別名「流行性耳下腺炎」です。妊娠の初期であれば流産の可能性も出てきます。重症化した場合は髄膜炎、脳炎、難聴などの合併症リスクがあります。胎児自体には影響はないと言われていますが、先に述べたように流産の確率があがることになります。

 

□「みずぼうそう(水痘)」

風疹やおたふくかぜよりも感染力が高く、主に飛沫、空気感染でうつります。春先に流行しやすいです。赤ちゃんへは妊娠20週以前であれば1~2%の割合で胎児帯状疱疹症候群に、出産前5日間と産後2日間の間に感染すると赤ちゃんが重症化し「新生児水痘」になることも、その他では低出生体重、四肢低形成などのリスクがあります。

 

 

□ワクチン以外では抗体検査を受けた方がいいもの

「トキソプラズマウィルス」「サイトメガロウイルス」は特に妊娠中気をつけていただきたいです。

どちらも原虫により引き起こされる感染症ですが、健康な人が感染しても症状がなく問題ありませんが、妊婦が感染すると胎盤を通して胎児の発育に影響を及ぼすと言われています。

 

「トキソプラズマ」は生肉、土の中、猫の糞など身近にいる原虫です。
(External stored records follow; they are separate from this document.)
(* ===== verification/TenantAssignment.v ===== *)
(** * Tenant assignment after a VM sync (services/tenant_assignment.py)

    Three resolvers run in order after a selected VM was synchronised: the
    operator's name patterns, the tag pair, the tenant of the cluster.
    Regular-expression search is the standard library's; it is a parameter. *)
From Stdlib Require Import ZArith Lia String Ascii.
From stdpp Require Import base list sets strings pretty.
From S2P Require Import Prelude SyncTypes SyncModes VmObjects.

(** The tenancy tables. *)
Record Tenant := { tenant_slug : string; tenant_name : string; tenant_group : option string }.
Record tenancy := { tenants : list Tenant; tenant_groups : list string }.

Definition find_tenant (slug : string) (tn : tenancy) : option Tenant :=
  List.find (fun t => String.eqb (tenant_slug t) slug) (tenants tn).

(** The result of a resolver: whether it assigned, the VM and the tables. *)
Abbreviation assigned := (bool * VirtualMachine * tenancy)%type.

(** [vm.tenant = tenant; vm.save(update_fields=["tenant"])] *)
Definition set_tenant (vm : VirtualMachine) (slug : string) : VirtualMachine :=
  {| vm_pk := vm_pk vm; vm_name := vm_name vm; vm_cluster := vm_cluster vm;
     vm_device_name := vm_device_name vm; vm_type_slug := vm_type_slug vm;
     vm_sync_state := vm_sync_state vm; vm_tenant := Some slug; vm_tags := vm_tags vm |}.

Definition CLOUD_CUSTOMER_MARKER_SLUG := "cloud-customer".
Definition TENANT_TAG_PREFIX := "tenant-".
Definition CLOUD_CUSTOMERS_GROUP_SLUG := "cloud-customers".

Definition _endpoint_id_for_vm (nb : netbox) (vm : VirtualMachine) : option Z :=
  match vm_cluster vm with
  | None => None
  | Some cluster =>
      match List.find (fun c => bool_decide (netbox_cluster_id c = Some (cluster_pk cluster)))
              (nb_clusters nb) with
      | None => None
      | Some c => cluster_endpoint_id c
      end
  end.

(** The id as the settings resolution takes it. *)
Definition endpoint_id_text (nb : netbox) (vm : VirtualMachine) : option string :=
  option_map pretty (_endpoint_id_for_vm nb vm).

Section Tenants.
(** [re.search(pattern, name)]: whether it matches, [None] for [re.error]. *)
Variable re_search : string -> string -> option bool.

Fixpoint first_matching_rule (rules : list (dict pyval)) (vm : VirtualMachine) (tn : tenancy) :
  assigned :=
  match rules with
  | [] => (false, vm, tn)
  | rule :: rest =>
      match get "pattern" rule, get "tenant_slug" rule with
      | VStr pattern, VStr slug =>
          match re_search pattern (vm_name vm) with
          | Some true =>
              match find_tenant slug tn with
              | None => (false, vm, tn)
              | Some tenant => (true, set_tenant vm (tenant_slug tenant), tn)
              end
          | _ => first_matching_rule rest vm tn
          end
      | _, _ => first_matching_rule rest vm tn
      end
  end.

Definition maybe_assign_tenant_from_regex (nb : netbox) (vm : VirtualMachine) (tn : tenancy) :
  assigned :=
  let '(enabled, rules) := effective_tenant_regex_for_endpoint nb (endpoint_id_text nb vm) in
  if (negb enabled || match rules with [] => true | _ => false end)%bool then (false, vm, tn)
  else match vm_tenant vm with
       | Some _ => (false, vm, tn)
       | None => first_matching_rule rules vm tn
       end.

Definition _vm_tag_slugs (vm : VirtualMachine) : list string :=
  List.filter nonempty (List.map strip (vm_tags vm)).

(** [str.title()] on ASCII text. *)
Definition is_letter (c : ascii) : bool :=
  let n := nat_of_ascii (lower_char c) in (Nat.leb 97 n && Nat.leb n 122)%bool.

Definition upper_char (c : ascii) : ascii :=
  let n := nat_of_ascii c in
  if (Nat.leb 97 n && Nat.leb n 122)%bool then ascii_of_nat (n - 32)%nat else c.

Fixpoint title_from (word : bool) (s : string) : string :=
  match s with
  | EmptyString => EmptyString
  | String c s' =>
      String (if word then lower_char c else upper_char c) (title_from (is_letter c) s')
  end.

Definition title (s : string) : string := title_from false s.

(** [get_or_create] on both tables. *)
Definition ensure_tenant (slug : string) (tn : tenancy) : tenancy :=
  match find_tenant slug tn with
  | Some _ => tn
  | None =>
      {| tenants := tenants tn ++ [{| tenant_slug := slug; tenant_name := title slug;
                                      tenant_group := Some CLOUD_CUSTOMERS_GROUP_SLUG |}];
         tenant_groups :=
           if mem_str CLOUD_CUSTOMERS_GROUP_SLUG (tenant_groups tn) then tenant_groups tn
           else tenant_groups tn ++ [CLOUD_CUSTOMERS_GROUP_SLUG] |}
  end.

Definition maybe_assign_tenant_from_tags (nb : netbox) (vm : VirtualMachine) (tn : tenancy) :
  assigned :=
  if negb (effective_tenant_tag_assignment_for_endpoint nb (endpoint_id_text nb vm))
  then (false, vm, tn)
  else match vm_tenant vm with
       | Some _ => (false, vm, tn)
       | None =>
           let tag_slugs := _vm_tag_slugs vm in
           if negb (mem_str CLOUD_CUSTOMER_MARKER_SLUG tag_slugs) then (false, vm, tn)
           else match List.filter (startswith TENANT_TAG_PREFIX) tag_slugs with
                | [tag] =>
                    let slug := drop_str (String.length TENANT_TAG_PREFIX) tag in
                    if is_empty slug then (false, vm, tn)
                    else (true, set_tenant vm slug, ensure_tenant slug tn)
                | _ => (false, vm, tn)
                end
       end.

Definition maybe_assign_tenant_from_cluster (nb : netbox) (vm : VirtualMachine) (tn : tenancy) :
  assigned :=
  if negb (effective_tenant_from_cluster_for_endpoint nb (endpoint_id_text nb vm))
  then (false, vm, tn)
  else match vm_tenant vm with
       | Some _ => (false, vm, tn)
       | None =>
           match vm_cluster vm with
           | Some cluster =>
               match cluster_tenant cluster with
               | Some slug => (true, set_tenant vm slug, tn)
               | None => (false, vm, tn)
               end
           | None => (false, vm, tn)
           end
       end.

(** The three resolvers, as the selected-object run calls them. *)
Definition assign_tenant (nb : netbox) (vm : VirtualMachine) (tn : tenancy) :
  VirtualMachine * tenancy :=
  let '(_, vm, tn) := maybe_assign_tenant_from_regex nb vm tn in
  let '(_, vm, tn) := maybe_assign_tenant_from_tags nb vm tn in
  let '(_, vm, tn) := maybe_assign_tenant_from_cluster nb vm tn in
  (vm, tn).

(** ** Lemmas *)

(** What a resolver may do: leave everything, or fill an empty tenant with one
    that is in the table afterwards. *)
Definition fills (vm : VirtualMachine) (tn : tenancy) (r : assigned) : Prop :=
  let '(b, vm', tn') := r in
  (b = false /\ vm' = vm /\ tn' = tn) \/
  (b = true /\ vm_tenant vm = None /\
   exists slug, vm' = set_tenant vm slug /\ find_tenant slug tn' <> None /\
     (forall t, t ∈ tenants tn -> t ∈ tenants tn')).

Lemma find_tenant_slug (slug : string) (tn : tenancy) (t : Tenant) :
  find_tenant slug tn = Some t -> tenant_slug t = slug.
Proof. intros [_ H]%find_some. by apply String.eqb_eq. Qed.

Lemma first_matching_rule_fills rules vm tn :
  vm_tenant vm = None -> fills vm tn (first_matching_rule rules vm tn).
Proof.
  intros Hvm. induction rules as [|rule rules IH]; simpl; [by left|].
  repeat case_match; try exact IH; [right|by left].
  split; [done|]. split; [done|]. eexists. split; [done|]. split; [|done].
  match goal with H : find_tenant _ _ = Some _ |- _ =>
    pose proof (find_tenant_slug _ _ _ H) as Hs; rewrite Hs; congruence end.
Qed.

Lemma regex_fills nb vm tn : fills vm tn (maybe_assign_tenant_from_regex nb vm tn).
Proof.
  unfold maybe_assign_tenant_from_regex.
  destruct (effective_tenant_regex_for_endpoint _ _) as [enabled rules].
  destruct (_ || _)%bool; [by left|]. destruct (vm_tenant vm) eqn:Hvm; [by left|].
  by apply first_matching_rule_fills.
Qed.

Lemma ensure_tenant_spec (slug : string) (tn : tenancy) :
  find_tenant slug (ensure_tenant slug tn) <> None /\
  (forall t, t ∈ tenants tn -> t ∈ tenants (ensure_tenant slug tn)).
Proof.
  unfold ensure_tenant. destruct (find_tenant slug tn) as [t|] eqn:E; [split; [congruence|done]|].
  unfold find_tenant in *. cbn [tenants]. split; [|intros t Ht; apply elem_of_app; by left].
  revert E. induction (tenants tn) as [|t ts IH]; simpl; [by rewrite String.eqb_refl|].
  by destruct (String.eqb (tenant_slug t) slug).
Qed.

Lemma tags_fills nb vm tn : fills vm tn (maybe_assign_tenant_from_tags nb vm tn).
Proof.
  unfold maybe_assign_tenant_from_tags. destruct (negb _); [by left|].
  destruct (vm_tenant vm) eqn:Hvm; [by left|]. destruct (negb _); [by left|].
  destruct (List.filter _ _) as [|tag [|]]; [by left| |by left].
  destruct (is_empty _); [by left|]. right. do 2 (split; [done|]).
  eexists. split; [done|]. apply ensure_tenant_spec.
Qed.

(** ** Properties *)

(** an existing tenant is never overwritten. On a VM that has a tenant
    the whole chain changes nothing; on one that has none it changes at most
    the tenant of the VM, and the tables only grow. *)
Theorem tenant_never_overwritten (nb : netbox) (vm : VirtualMachine) (tn : tenancy) :
  (vm_tenant vm <> None -> assign_tenant nb vm tn = (vm, tn)) /\
  (fst (assign_tenant nb vm tn) = vm \/
   exists slug, fst (assign_tenant nb vm tn) = set_tenant vm slug) /\
  (forall t, t ∈ tenants tn -> t ∈ tenants (snd (assign_tenant nb vm tn))).
Proof.
  assert (Hkeep : forall v t, vm_tenant v <> None ->
    maybe_assign_tenant_from_tags nb v t = (false, v, t) /\
    maybe_assign_tenant_from_cluster nb v t = (false, v, t)).
  { intros v t Hv. unfold maybe_assign_tenant_from_tags, maybe_assign_tenant_from_cluster.
    destruct (vm_tenant v); [|done]. by split; destruct (negb _). }
  unfold assign_tenant. pose proof (regex_fills nb vm tn) as Hr.
  destruct (maybe_assign_tenant_from_regex nb vm tn) as [[b1 vm1] tn1].
  destruct Hr as [(_ & -> & ->)|(_ & Hn & slug & -> & _ & Ht)]; cycle 1.
  { destruct (Hkeep (set_tenant vm slug) tn1) as [-> ->]; [done|]. naive_solver. }
  pose proof (tags_fills nb vm tn) as Hg.
  destruct (maybe_assign_tenant_from_tags nb vm tn) as [[b2 vm2] tn2].
  destruct Hg as [(_ & -> & ->)|(_ & Hn & slug & -> & _ & Ht)]; cycle 1.
  { destruct (Hkeep (set_tenant vm slug) tn2) as [_ ->]; [done|]. naive_solver. }
  unfold maybe_assign_tenant_from_cluster.
  destruct (negb _), (vm_tenant vm), (vm_cluster vm) as [c|]; try (by auto);
    destruct (cluster_tenant c); naive_solver.
Qed.

End Tenants.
自覚症状が少ないので気づきにくいですが、妊婦が感染すると胎児に悪影響を起こす可能性もあります。

 

重症な場合は早期死亡や、出産後は異常がなくても成長とともに発育不良、精神遅滞、難聴など症状が出ることもあります。但し、ワクチンがないので自分で予防するしかありません。

 

「サイトメガロウイルス」

日本の成人の半数以上が感染していて免疫があると言われています。一度感染すると一生体内で潜伏していますが、妊娠中に初めて感染した場合は胎盤を通して胎児に感染します。

影響としては発育遅延、早産、小頭症、精神発達遅滞などがあります。

感染を防ぐためには、帰宅したら石鹸やハンドソープできれいに手を洗い食器や衣類などは漂白剤を使って消毒すれば防ぐことができます。

 

 

 

 

 

 

 

□妊娠前から自分が受けてきたワクチンの有無や抗体の検査をしておきましょう

妊娠してからでは免疫力も低く、母子ともに影響を及ぼすものも数多くあります。

血液検査を受けて必要なワクチンを接種するというのは手間がかかることではありますが、その手間で赤ちゃんの健康を守れるのであれば、無意味なことではないです。

 

自分だけは大丈夫!ではなく、自分は大丈夫か?パートナーも大丈夫か?と今一度確認してみてはいかがでしょうか?

 

家族みんなが予防することで、ご自身の赤ちゃん、ひいては周りの赤ちゃんの健康を守ることにも繋がるのです。